— Activity —
Using the data that follows, return exactly the lines from the one that contains "Definition payment_with_refunds (p" through the one that contains "mkPayment (pID p)", ends included.
- - -
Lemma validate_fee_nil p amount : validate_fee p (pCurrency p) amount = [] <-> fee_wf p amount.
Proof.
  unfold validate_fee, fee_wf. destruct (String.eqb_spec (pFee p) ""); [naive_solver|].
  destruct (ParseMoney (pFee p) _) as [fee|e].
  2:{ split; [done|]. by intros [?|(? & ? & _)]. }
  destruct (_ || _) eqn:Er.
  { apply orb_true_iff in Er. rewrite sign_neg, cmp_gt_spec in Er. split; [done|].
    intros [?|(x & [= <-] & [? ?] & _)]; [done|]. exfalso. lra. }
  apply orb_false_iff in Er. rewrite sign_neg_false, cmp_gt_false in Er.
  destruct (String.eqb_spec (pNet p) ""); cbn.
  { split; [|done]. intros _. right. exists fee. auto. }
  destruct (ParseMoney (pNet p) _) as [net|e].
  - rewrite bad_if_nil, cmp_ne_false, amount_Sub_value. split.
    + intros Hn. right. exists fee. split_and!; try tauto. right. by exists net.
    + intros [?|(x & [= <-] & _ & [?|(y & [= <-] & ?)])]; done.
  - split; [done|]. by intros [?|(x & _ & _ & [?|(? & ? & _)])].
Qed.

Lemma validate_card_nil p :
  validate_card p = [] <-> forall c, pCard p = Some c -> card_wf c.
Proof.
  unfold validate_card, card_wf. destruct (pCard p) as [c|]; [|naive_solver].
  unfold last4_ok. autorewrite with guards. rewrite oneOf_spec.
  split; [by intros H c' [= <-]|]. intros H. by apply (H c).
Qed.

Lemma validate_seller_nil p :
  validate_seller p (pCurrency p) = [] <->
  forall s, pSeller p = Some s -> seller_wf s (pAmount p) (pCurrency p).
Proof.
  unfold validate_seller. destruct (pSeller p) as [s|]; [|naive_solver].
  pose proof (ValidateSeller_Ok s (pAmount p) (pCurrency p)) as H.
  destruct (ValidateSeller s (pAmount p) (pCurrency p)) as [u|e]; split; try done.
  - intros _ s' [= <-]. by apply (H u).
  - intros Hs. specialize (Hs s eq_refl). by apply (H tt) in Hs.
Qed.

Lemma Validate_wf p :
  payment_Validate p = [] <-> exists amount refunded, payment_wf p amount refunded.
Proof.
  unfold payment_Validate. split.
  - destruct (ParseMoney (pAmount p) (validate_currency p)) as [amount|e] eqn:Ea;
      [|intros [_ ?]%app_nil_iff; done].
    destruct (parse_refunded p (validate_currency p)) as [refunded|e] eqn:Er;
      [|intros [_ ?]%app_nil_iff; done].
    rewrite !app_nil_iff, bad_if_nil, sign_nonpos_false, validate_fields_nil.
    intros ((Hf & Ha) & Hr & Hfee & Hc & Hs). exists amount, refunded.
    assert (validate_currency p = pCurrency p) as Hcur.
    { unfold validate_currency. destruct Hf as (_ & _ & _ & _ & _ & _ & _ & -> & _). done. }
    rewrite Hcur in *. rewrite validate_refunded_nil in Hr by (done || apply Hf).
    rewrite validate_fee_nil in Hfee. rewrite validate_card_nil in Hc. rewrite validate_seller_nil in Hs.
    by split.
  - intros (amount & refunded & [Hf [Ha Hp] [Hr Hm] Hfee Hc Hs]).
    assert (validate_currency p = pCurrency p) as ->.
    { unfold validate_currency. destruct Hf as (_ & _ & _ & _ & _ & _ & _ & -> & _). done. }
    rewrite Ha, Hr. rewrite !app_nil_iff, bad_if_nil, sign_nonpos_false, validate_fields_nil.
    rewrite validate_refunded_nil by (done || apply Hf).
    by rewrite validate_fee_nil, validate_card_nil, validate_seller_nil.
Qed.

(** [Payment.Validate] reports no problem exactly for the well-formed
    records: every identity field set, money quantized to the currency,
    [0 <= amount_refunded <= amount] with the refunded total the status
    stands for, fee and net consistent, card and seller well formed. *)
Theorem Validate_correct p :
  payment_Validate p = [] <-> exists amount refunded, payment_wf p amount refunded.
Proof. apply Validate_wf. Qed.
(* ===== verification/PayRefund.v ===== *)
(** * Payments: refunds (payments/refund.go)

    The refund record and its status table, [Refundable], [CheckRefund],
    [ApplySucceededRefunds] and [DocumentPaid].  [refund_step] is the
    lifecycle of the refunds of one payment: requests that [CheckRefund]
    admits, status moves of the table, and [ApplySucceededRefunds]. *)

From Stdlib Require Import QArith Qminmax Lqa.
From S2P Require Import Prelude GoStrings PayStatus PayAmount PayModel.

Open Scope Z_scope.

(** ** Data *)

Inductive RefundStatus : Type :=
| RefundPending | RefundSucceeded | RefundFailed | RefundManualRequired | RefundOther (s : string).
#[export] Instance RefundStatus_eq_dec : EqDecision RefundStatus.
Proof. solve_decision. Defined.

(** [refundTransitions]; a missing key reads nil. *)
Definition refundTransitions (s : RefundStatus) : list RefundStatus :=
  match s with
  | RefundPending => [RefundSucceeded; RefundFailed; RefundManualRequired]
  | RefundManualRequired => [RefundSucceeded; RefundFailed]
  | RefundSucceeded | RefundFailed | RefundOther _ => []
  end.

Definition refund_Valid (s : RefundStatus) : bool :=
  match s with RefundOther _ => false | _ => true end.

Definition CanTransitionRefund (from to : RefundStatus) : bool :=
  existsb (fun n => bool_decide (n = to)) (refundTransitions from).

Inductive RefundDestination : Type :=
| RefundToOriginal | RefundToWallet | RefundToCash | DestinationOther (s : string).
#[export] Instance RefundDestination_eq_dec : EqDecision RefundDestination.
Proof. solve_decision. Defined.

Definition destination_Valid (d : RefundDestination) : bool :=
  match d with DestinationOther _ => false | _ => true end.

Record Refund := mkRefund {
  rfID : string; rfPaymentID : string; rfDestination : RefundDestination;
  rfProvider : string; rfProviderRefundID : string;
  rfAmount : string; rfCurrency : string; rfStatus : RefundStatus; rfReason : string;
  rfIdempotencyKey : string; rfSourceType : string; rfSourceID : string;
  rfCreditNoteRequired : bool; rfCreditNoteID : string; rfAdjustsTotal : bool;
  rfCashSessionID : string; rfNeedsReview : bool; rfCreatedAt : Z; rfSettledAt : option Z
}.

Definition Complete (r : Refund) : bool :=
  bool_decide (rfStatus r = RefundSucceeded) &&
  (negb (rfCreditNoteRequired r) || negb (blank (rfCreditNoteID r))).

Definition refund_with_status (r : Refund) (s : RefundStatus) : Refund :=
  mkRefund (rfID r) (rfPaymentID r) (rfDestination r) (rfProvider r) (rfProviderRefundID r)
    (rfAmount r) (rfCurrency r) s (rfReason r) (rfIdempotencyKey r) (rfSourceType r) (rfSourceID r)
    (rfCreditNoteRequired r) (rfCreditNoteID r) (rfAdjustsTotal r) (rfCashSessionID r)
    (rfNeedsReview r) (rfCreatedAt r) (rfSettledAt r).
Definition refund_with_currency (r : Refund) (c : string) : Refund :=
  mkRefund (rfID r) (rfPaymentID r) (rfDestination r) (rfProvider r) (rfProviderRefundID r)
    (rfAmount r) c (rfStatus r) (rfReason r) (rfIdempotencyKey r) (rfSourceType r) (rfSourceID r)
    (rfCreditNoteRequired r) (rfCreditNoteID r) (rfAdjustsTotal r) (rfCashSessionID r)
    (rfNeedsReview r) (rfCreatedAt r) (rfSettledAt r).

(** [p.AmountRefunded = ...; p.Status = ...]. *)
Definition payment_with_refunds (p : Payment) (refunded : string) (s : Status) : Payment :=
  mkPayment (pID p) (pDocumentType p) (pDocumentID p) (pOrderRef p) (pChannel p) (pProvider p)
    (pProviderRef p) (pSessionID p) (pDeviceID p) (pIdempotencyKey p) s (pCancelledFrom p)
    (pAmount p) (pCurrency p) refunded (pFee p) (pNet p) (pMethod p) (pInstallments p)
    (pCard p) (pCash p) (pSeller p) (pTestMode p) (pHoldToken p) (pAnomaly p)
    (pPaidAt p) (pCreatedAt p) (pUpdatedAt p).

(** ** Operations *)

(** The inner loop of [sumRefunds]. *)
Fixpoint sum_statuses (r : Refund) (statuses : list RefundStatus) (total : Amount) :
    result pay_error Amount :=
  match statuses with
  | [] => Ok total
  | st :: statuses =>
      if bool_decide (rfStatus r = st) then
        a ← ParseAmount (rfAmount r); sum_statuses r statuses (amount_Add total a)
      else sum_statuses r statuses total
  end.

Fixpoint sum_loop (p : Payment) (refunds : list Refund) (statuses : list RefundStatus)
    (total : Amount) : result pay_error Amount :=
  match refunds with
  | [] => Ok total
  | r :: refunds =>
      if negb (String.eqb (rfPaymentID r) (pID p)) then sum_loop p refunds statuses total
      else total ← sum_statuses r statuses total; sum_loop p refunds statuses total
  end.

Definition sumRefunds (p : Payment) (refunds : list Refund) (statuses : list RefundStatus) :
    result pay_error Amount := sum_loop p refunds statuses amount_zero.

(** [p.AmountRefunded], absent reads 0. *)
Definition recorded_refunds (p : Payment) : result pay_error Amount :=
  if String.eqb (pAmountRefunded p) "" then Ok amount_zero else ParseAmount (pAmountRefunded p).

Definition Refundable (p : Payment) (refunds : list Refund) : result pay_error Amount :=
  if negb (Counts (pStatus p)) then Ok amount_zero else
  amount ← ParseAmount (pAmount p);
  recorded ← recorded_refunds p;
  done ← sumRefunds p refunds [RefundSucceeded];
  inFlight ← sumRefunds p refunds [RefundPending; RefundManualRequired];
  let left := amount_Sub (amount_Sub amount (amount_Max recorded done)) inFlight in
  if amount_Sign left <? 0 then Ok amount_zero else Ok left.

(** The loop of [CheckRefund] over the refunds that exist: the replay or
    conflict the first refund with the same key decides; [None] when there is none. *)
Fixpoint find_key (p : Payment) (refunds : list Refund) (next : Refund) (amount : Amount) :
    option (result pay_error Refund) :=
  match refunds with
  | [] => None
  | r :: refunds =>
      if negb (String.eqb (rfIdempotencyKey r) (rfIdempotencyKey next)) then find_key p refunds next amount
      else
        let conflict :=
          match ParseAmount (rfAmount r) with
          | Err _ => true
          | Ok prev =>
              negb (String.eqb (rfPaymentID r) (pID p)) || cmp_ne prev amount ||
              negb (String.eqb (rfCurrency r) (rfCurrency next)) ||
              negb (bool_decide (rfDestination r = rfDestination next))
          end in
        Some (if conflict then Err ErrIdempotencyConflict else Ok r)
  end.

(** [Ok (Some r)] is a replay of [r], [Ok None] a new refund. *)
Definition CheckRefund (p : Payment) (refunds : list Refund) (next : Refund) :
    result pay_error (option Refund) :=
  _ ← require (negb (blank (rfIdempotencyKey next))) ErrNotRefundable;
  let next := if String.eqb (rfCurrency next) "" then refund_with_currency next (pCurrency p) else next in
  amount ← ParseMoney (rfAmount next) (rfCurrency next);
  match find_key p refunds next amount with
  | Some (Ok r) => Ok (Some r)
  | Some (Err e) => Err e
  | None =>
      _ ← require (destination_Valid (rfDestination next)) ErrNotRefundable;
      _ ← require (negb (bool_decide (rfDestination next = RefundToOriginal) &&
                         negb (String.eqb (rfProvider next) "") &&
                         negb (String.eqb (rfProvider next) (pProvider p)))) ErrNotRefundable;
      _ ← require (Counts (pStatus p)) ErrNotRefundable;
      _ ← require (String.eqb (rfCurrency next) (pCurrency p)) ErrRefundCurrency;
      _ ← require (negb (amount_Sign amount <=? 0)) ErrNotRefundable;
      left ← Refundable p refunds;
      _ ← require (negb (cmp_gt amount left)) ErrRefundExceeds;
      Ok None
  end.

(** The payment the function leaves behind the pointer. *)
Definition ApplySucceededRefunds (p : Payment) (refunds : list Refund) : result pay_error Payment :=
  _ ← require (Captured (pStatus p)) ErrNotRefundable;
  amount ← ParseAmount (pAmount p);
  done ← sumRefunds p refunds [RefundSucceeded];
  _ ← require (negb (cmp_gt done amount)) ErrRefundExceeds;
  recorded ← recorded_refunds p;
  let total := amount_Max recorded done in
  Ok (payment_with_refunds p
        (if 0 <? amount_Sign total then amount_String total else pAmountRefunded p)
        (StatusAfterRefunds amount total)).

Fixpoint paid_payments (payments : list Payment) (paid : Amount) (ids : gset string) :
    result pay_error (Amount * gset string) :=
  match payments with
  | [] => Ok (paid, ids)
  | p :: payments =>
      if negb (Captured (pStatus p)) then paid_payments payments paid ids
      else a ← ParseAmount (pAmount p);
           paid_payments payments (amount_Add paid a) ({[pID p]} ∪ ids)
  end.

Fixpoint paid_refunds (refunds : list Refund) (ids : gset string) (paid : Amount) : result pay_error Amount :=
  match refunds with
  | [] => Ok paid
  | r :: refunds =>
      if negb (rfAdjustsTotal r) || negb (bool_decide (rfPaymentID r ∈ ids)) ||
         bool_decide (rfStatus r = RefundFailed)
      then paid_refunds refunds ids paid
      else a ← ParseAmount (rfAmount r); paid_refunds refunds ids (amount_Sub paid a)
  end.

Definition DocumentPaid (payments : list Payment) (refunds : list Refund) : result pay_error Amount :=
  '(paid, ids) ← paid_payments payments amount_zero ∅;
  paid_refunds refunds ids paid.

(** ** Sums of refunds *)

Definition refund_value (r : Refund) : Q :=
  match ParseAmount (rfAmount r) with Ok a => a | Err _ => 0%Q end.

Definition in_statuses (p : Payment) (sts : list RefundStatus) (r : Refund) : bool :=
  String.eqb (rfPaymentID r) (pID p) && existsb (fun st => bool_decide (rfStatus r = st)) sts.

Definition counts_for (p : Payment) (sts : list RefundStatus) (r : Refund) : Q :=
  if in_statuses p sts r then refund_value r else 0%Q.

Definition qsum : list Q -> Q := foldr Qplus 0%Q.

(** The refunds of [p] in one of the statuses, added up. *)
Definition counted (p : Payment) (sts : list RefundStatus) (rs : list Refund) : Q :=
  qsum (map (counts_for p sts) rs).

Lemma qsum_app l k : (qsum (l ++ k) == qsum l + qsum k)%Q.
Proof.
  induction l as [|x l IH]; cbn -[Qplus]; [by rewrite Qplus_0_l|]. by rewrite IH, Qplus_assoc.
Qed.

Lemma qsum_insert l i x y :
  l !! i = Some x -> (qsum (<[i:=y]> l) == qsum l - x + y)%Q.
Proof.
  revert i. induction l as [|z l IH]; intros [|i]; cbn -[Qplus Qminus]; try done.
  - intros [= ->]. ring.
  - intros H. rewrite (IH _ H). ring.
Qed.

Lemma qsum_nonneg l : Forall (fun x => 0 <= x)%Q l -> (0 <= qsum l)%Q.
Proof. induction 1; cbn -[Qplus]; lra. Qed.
- - -
— Final answer —
Definition payment_with_refunds (p : Payment) (refunded : string) (s : Status) : Payment :=
  mkPayment (pID p) (pDocumentType p) (pDocumentID p) (pOrderRef p) (pChannel p) (pProvider p)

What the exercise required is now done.